Saved data entries:
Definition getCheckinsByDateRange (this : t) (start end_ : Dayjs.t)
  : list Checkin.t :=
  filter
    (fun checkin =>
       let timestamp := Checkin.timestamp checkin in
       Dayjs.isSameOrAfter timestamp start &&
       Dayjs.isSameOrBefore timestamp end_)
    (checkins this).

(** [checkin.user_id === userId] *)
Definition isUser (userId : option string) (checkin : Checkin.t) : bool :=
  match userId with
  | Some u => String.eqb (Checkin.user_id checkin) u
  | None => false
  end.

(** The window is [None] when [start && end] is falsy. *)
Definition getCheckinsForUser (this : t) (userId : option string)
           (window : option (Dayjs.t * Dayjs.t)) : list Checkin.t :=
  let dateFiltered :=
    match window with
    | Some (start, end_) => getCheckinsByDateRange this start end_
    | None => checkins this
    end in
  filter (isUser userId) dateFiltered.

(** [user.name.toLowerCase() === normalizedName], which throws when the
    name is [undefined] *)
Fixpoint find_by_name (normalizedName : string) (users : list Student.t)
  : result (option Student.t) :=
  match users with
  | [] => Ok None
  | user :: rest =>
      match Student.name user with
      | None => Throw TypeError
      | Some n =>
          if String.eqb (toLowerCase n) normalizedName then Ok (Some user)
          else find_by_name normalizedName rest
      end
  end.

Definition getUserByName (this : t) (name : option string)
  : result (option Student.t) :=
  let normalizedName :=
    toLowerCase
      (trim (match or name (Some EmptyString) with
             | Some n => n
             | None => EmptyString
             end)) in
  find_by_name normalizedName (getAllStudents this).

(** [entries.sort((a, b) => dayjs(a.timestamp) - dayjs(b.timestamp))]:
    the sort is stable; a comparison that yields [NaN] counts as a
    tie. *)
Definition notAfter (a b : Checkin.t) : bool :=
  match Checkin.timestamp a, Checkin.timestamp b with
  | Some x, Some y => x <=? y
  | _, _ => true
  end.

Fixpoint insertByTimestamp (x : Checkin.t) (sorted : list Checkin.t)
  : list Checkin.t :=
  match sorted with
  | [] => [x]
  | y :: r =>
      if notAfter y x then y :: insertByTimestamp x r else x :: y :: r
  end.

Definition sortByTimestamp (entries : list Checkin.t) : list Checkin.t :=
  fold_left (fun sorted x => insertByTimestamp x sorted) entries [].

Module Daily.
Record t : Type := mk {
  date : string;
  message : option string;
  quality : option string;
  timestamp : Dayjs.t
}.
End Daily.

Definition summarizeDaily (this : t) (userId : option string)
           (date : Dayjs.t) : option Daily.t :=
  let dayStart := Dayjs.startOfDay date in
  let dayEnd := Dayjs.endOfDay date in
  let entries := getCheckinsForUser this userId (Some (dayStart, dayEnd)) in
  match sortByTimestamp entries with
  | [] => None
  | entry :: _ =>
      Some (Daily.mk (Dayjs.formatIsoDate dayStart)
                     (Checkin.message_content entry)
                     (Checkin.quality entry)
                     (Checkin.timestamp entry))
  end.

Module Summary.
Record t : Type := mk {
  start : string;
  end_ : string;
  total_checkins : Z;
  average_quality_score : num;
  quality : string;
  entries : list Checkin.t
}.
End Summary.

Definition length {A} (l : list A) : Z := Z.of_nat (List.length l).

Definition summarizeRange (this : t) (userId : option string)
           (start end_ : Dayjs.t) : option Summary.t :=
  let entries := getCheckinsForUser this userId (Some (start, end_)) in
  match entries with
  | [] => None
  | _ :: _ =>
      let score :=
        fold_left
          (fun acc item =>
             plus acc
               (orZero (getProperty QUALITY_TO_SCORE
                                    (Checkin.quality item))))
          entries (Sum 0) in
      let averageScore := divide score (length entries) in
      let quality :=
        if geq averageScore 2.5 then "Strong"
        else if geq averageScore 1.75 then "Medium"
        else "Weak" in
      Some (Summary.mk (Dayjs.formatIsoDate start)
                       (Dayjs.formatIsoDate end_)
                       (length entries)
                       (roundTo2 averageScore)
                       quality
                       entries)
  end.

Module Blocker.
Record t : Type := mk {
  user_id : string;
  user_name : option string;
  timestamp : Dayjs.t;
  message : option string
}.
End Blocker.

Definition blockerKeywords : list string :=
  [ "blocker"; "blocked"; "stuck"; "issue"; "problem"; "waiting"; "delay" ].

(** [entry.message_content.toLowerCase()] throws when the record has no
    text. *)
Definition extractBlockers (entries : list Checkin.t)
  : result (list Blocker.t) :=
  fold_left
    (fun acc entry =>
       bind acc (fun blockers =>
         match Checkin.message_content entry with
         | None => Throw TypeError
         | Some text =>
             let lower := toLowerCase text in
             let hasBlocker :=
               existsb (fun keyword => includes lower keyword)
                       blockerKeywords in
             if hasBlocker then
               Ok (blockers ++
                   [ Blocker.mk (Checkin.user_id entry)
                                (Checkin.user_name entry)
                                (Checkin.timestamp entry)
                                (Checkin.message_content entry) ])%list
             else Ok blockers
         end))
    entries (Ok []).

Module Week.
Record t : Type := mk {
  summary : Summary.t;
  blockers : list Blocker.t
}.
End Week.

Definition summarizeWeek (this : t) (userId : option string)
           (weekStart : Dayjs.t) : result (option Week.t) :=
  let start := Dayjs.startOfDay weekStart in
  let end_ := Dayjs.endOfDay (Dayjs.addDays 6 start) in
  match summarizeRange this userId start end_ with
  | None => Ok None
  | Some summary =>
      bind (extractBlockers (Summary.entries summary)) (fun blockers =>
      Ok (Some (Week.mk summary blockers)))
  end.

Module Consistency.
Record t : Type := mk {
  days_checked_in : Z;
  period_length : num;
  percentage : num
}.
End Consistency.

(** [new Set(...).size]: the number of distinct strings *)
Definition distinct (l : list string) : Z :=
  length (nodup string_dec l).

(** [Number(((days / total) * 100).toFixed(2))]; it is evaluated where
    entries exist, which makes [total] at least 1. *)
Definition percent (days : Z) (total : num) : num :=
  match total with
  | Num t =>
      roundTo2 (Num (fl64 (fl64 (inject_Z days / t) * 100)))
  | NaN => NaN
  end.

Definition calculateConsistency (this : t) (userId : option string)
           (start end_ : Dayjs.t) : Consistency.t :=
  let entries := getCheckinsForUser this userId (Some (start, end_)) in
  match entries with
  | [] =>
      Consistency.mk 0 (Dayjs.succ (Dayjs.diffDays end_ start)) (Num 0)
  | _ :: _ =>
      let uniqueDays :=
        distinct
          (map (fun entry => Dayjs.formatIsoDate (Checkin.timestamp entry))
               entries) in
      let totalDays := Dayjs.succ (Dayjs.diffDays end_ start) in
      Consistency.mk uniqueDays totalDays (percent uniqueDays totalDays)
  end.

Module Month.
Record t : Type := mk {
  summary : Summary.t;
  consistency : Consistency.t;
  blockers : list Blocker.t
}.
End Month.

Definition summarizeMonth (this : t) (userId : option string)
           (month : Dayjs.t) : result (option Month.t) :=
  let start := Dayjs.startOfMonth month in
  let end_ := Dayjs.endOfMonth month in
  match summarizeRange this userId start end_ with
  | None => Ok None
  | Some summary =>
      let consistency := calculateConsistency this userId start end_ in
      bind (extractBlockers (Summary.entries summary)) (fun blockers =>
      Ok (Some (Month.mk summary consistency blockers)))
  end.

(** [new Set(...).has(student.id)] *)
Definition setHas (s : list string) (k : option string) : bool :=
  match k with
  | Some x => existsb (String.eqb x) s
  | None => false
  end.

Problem to work on: What is needed is an exact copy of the entries above, from the first line through the line holding "Dayjs.isSameOrBefore timestamp end_)", with both of those lines kept; please give nothing else.

Finished task:
Definition getCheckinsByDateRange (this : t) (start end_ : Dayjs.t)
  : list Checkin.t :=
  filter
    (fun checkin =>
       let timestamp := Checkin.timestamp checkin in
       Dayjs.isSameOrAfter timestamp start &&
       Dayjs.isSameOrBefore timestamp end_)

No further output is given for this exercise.